The line between an engaging and a non-engaging photograph can be a fine one, and finding the first instead of the latter is not a simple process. This is often true across the board when it comes to photography. But, ironically, it's particularly the case with office work and people photographs – one of the genres that laid the foundations for the industry to develop.
"We’re a bit tired of ‘laptop and coffee cup images or photos of stickies on a whiteboard’; it’s hard to find engaging images of office work and people," says Lynda Harris, Founder and Chief Executive of Write, a nationwide business consultancy that offers writing services and bespoke training on communication. "We’d like to have access to images that are original and ‘feel like us’.”
Although Write seldom sources photos for client work, they do use images in their own blogs and on social media. Many of these pieces of content revolve around their practice, so they tend to seek pictures that not only reflect the context they live and work in but are relatable to their audience – which has proven difficult when searching through international stock photo databases.
For Lynda and the Write team, this difficulty in finding office-related imagery in traditional stock libraries has resulted in a lot of time wasted in fruitless searching.
“We often have to make do with something that is good – but not great,” says Lynda. “The consequence of using ‘laptop and coffee cup’ images risks us coming across as unoriginal, ‘average’ and a bit boring. We do not relate to those descriptions!" She also highlights that there are certain aesthetic elements they try to steer clear of: "In international stock libraries, there's often something about the way the people are posed or lit that doesn’t quite resonate with us.”
Lynda says it's a 'you-know-when-you-see-it' feeling that helps her team avoid those negative impressions. To illustrate her point, she shares two samples found under the tag 'collaboration' – one from Excio, and the other from a traditional stock library.
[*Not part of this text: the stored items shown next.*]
(* ===== verification/Cli.v ===== *)
(** * The command line ([cli_loop] of [kernel.c])

    [shell] holds what the loop works on: the file system, the scheduler, the
    keyboard, the screen, and the local [input] buffer with [strtok]'s static
    pointer into it.  The bytes of the local [buffer[128]] are indeterminate
    until [read_file] writes them; they are the argument [scratch].  The
    addresses of the programs that can be started are arguments. *)
From S2P Require Import Prelude CString Strtok Filesystem Process Convert Vga Keyboard.

Notation MAX_INPUT_LENGTH := 128.

Record shell := MkShell {
  sh_fs : fs;
  sh_kernel : kstate;
  sh_keyboard : keyboard;
  sh_screen : vga;
  sh_tokens : strtok_state;
}.

Definition set_fs (f : fs) (s : shell) : shell :=
  MkShell f s.(sh_kernel) s.(sh_keyboard) s.(sh_screen) s.(sh_tokens).
Definition set_kernel (k : kstate) (s : shell) : shell :=
  MkShell s.(sh_fs) k s.(sh_keyboard) s.(sh_screen) s.(sh_tokens).
Definition set_screen (v : vga) (s : shell) : shell :=
  MkShell s.(sh_fs) s.(sh_kernel) s.(sh_keyboard) v s.(sh_tokens).
Definition set_tokens (t : strtok_state) (s : shell) : shell :=
  MkShell s.(sh_fs) s.(sh_kernel) s.(sh_keyboard) s.(sh_screen) t.

(** How an iteration of the loop ends. *)
Inductive cli_result :=
| Continue
| Exit
| Waiting
| Scheduled (o : outcome).

(** [print_to_screen] of a literal, and of a literal that ends in a newline. *)
Definition print (s : shell) (message : list Z) : res shell :=
  screen ← print_to_screen s.(sh_screen) message; Ok (set_screen screen s).
Definition say (s : shell) (message : string) : res shell :=
  print s (c_string (chars message ++ [10])).

Definition blanks : list Z := [32; 9].
Definition newline : list Z := [10].

(** [strtok(str, delim)] *)
Definition token (s : shell) (str : option Z) (delim : list Z) : res (option Z * shell) :=
  '(t, toks) ← strtok s.(sh_tokens) str (c_string delim); Ok (t, set_tokens toks s).
Definition next_token (s : shell) (delim : list Z) := token s None delim.

(** The characters at a token. *)
Definition text (s : shell) (p : Z) : list Z := drop (Z.to_nat p) s.(sh_tokens).(str_buf).

(** [strcmp(token, name) == 0], and [token && strcmp(token, name) == 0]. *)
Definition token_is (s : shell) (p : Z) (name : string) : res bool :=
  r ← strcmp (text s p) (c_string (chars name)); Ok (r =? 0).
Definition maybe_is (s : shell) (t : option Z) (name : string) : res bool :=
  match t with Some p => token_is s p name | None => Ok false end.

(** [if (token) priority = atoi(token);] *)
Definition priority_of (s : shell) (t : option Z) (priority : Z) : res Z :=
  match t with Some p => atoi (text s p) | None => Ok priority end.

Section cli.
Context (base : Z).
Context (dummy_process_1 dummy_process_2 dummy_process_3 syscall_test process_test : Z).

Definition process_commands : list (string * Z) :=
  [("dummy1"%string, dummy_process_1); ("dummy2"%string, dummy_process_2);
   ("dummy3"%string, dummy_process_3)].

(** [create_process(get_new_pid(), entry_point, priority, 1, 2);] *)
Definition queue_process (s : shell) (entry_point priority : Z) : res shell :=
  let '(pid, k) := get_new_pid s.(sh_kernel) in
  '(_, k) ← create_process base k pid entry_point priority 1 2;
  Ok (set_kernel k s).

(** The loop over [process_commands]. *)
Fixpoint queue_command (s : shell) (token2 priority : Z) (commands : list (string * Z))
    : res shell :=
  match commands with
  | [] => say s "Error: Unknown process name."
  | (name, func) :: commands =>
      same ← token_is s token2 name;
      if same : bool then
        s ← say s "Queueing process..."; queue_process s func priority
      else queue_command s token2 priority commands
  end.

(** The command [process]; [esp] is the stack pointer [schedule] saves. *)
Definition cli_process (s : shell) (esp : Z) : res (cli_result * shell) :=
  '(token2, s) ← next_token s blanks;
  match token2 with
  | None =>
      s ← say s "Usage: process <dummy1|dummy2|dummy3|syscall test|process test|start> [priority]";
      Ok (Continue, s)
  | Some token2 =>
      is_start ← token_is s token2 "start";
      if is_start : bool then
        s ← say s "Starting scheduled processes...";
        '(o, k) ← schedule base s.(sh_kernel) esp; Ok (Scheduled o, set_kernel k s)
      else
        '(token3, s) ← next_token s blanks;
        '(token4, s) ← next_token s blanks;
        is_syscall ← token_is s token2 "syscall";
        is_test ← (if is_syscall : bool then maybe_is s token3 "test" else Ok false);
        if is_test : bool then
          priority ← priority_of s token4 1;
          s ← say s "Queueing syscall_test process...";
          s ← queue_process s syscall_test priority; Ok (Continue, s)
        else
          is_process ← token_is s token2 "process";
          is_test ← (if is_process : bool then maybe_is s token3 "test" else Ok false);
          if is_test : bool then
            priority ← priority_of s token4 1;
            s ← say s "Queueing process_test process...";
            s ← queue_process s process_test priority; Ok (Continue, s)
          else
            priority ← priority_of s token3 1;
            s ← queue_command s token2 priority process_commands; Ok (Continue, s)
  end.

(** The result of a file operation is reported. *)
Definition report (s : shell) (r : Z) (failure success : string) : res (cli_result * shell) :=
  s ← say s (if r =? -1 then failure else success); Ok (Continue, s).

Definition cli_make (s : shell) : res (cli_result * shell) :=
  '(filename, s) ← next_token s blanks;
  match filename with
  | None => s ← say s "Usage: file make <filename>"; Ok (Continue, s)
  | Some filename =>
      '(r, f) ← create_file s.(sh_fs) (text s filename);
      report (set_fs f s) r "Error: Failed to create file." "File created successfully."
  end.

Definition cli_read (s : shell) (scratch : list Z) : res (cli_result * shell) :=
  '(filename, s) ← next_token s blanks;
  match filename with
  | None => s ← say s "Usage: file read <filename>"; Ok (Continue, s)
  | Some filename =>
      '(bytes_read, buffer) ← read_file s.(sh_fs) (text s filename) scratch 128;
      if bytes_read =? -1 then
        s ← say s "Error: Failed to read file."; Ok (Continue, s)
      else
        buffer ← aset buffer bytes_read 0;
        s ← print s (c_string (chars "File content: "));
        s ← print s buffer;
        s ← print s (c_string newline);
        Ok (Continue, s)
  end.

(** [write] and [append]. *)
Definition cli_store (operation : fs → list Z → list Z → Z → res (Z * fs))
    (usage failure success : string) (s : shell) : res (cli_result * shell) :=
  '(filename, s) ← next_token s blanks;
  '(data, s) ← next_token s newline;
  match filename, data with
  | Some filename, Some data =>
      n ← strlen (text s data);
      '(r, f) ← operation s.(sh_fs) (text s filename) (text s data) n;
      report (set_fs f s) r failure success
  | _, _ => s ← say s usage; Ok (Continue, s)
  end.

Definition cli_write := cli_store write_file "Usage: file write <filename> <data>"
  "Error: Failed to write to file." "Data written to file successfully.".
Definition cli_append := cli_store append_to_file "Usage: file append <filename> <data>"
  "Error: Failed to append to file." "Data appended to file successfully.".

Definition cli_remove (s : shell) : res (cli_result * shell) :=
  '(filename, s) ← next_token s blanks;
  match filename with
  | None => s ← say s "Usage: file rm <filename>"; Ok (Continue, s)
  | Some filename =>
      '(r, f) ← delete_file s.(sh_fs) (text s filename);
      report (set_fs f s) r "Error: Failed to delete file." "File deleted successfully."
  end.

Definition cli_list (s : shell) : res (cli_result * shell) :=
  out ← list_files s.(sh_fs); s ← print s (c_string out); Ok (Continue, s).

Definition cli_chmod (s : shell) : res (cli_result * shell) :=
  '(filename, s) ← next_token s blanks;
  '(perm_str, s) ← next_token s blanks;
  match filename, perm_str with
  | Some filename, Some perm_str =>
      permissions ← atoi (text s perm_str);
      '(r, f) ← chmod_file s.(sh_fs) (text s filename) (u16 permissions);
      report (set_fs f s) r "Error: Failed to change file permissions."
        "File permissions changed successfully."
  | _, _ => s ← say s "Usage: file chmod <filename> <permissions>"; Ok (Continue, s)
  end.

(** The first of the handlers whose name is the token. *)
Fixpoint dispatch {A} (s : shell) (t : Z) (handlers : list (string * (shell → res A)))
    (otherwise : shell → res A) : res A :=
  match handlers with
  | [] => otherwise s
  | (name, handler) :: handlers =>
      same ← token_is s t name;
      if same : bool then handler s else dispatch s t handlers otherwise
  end.

Definition cli_file (s : shell) (scratch : list Z) : res (cli_result * shell) :=
  '(operation, s) ← next_token s blanks;
  match operation with
  | None => s ← say s "Usage: file <operation> <filename> [args]"; Ok (Continue, s)
  | Some operation =>
      dispatch s operation
        [("make"%string, cli_make); ("read"%string, λ s, cli_read s scratch);
         ("write"%string, cli_write); ("append"%string, cli_append); ("rm"%string, cli_remove);
         ("ls"%string, cli_list); ("chmod"%string, cli_chmod)]
        (λ s, s ← say s "Unknown file operation. Use 'make', 'read', 'write', 'append', 'rm', or 'ls'.";
              Ok (Continue, s))
  end.

(** The body of the loop once [input] holds a line. *)
Definition cli_line (s : shell) (esp : Z) (scratch : list Z) : res (cli_result * shell) :=
  '(token1, s) ← token s (Some 0) blanks;
  match token1 with
  | None => Ok (Continue, s)
  | Some token1 =>
      dispatch s token1
        [("exit"%string, λ s, s ← say s "Exiting kernel CLI..."; Ok (Exit, s));
         ("process"%string, λ s, cli_process s esp);
         ("file"%string, λ s, cli_file s scratch);
         ("ls"%string, cli_list)]
        (λ s, s ← say s "Unknown command. Use 'process', 'file', 'ls', or 'exit'.";
              Ok (Continue, s))
  end.

(** From [read_line] on; [Waiting] while no line has been entered. *)
Definition cli_await (s : shell) (esp : Z) (scratch : list Z) : res (cli_result * shell) :=
  r ← read_line s.(sh_keyboard) s.(sh_tokens).(str_buf) MAX_INPUT_LENGTH;
  match r with
  | None => Ok (Waiting, s)
  | Some (k, input) =>
      cli_line (MkShell s.(sh_fs) s.(sh_kernel) k s.(sh_screen)
                  (MkStrtok input s.(sh_tokens).(static_str))) esp scratch
  end.

(** One iteration of [cli_loop]. *)
Definition cli_iteration (s : shell) (esp : Z) (scratch : list Z) : res (cli_result * shell) :=
  s ← print s (c_string (chars "CLI> "));
  cli_await s esp scratch.
End cli.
In the case of Write, featuring the 'right' photographs instantly makes the blog or social media post more original, outstanding, and exciting. But their choice of images is also based on another factor: engagement. "We don’t choose photos merely to look nice," says Lynda. "Thoughtful images or graphic elements can add so much depth to the meaning of the text and support readers to understand messages quickly in a nuanced way."
"The right photo helps to make the message memorable and creates a mental and emotional anchor point for the reader to come back to. It comes down to what draws the reader in."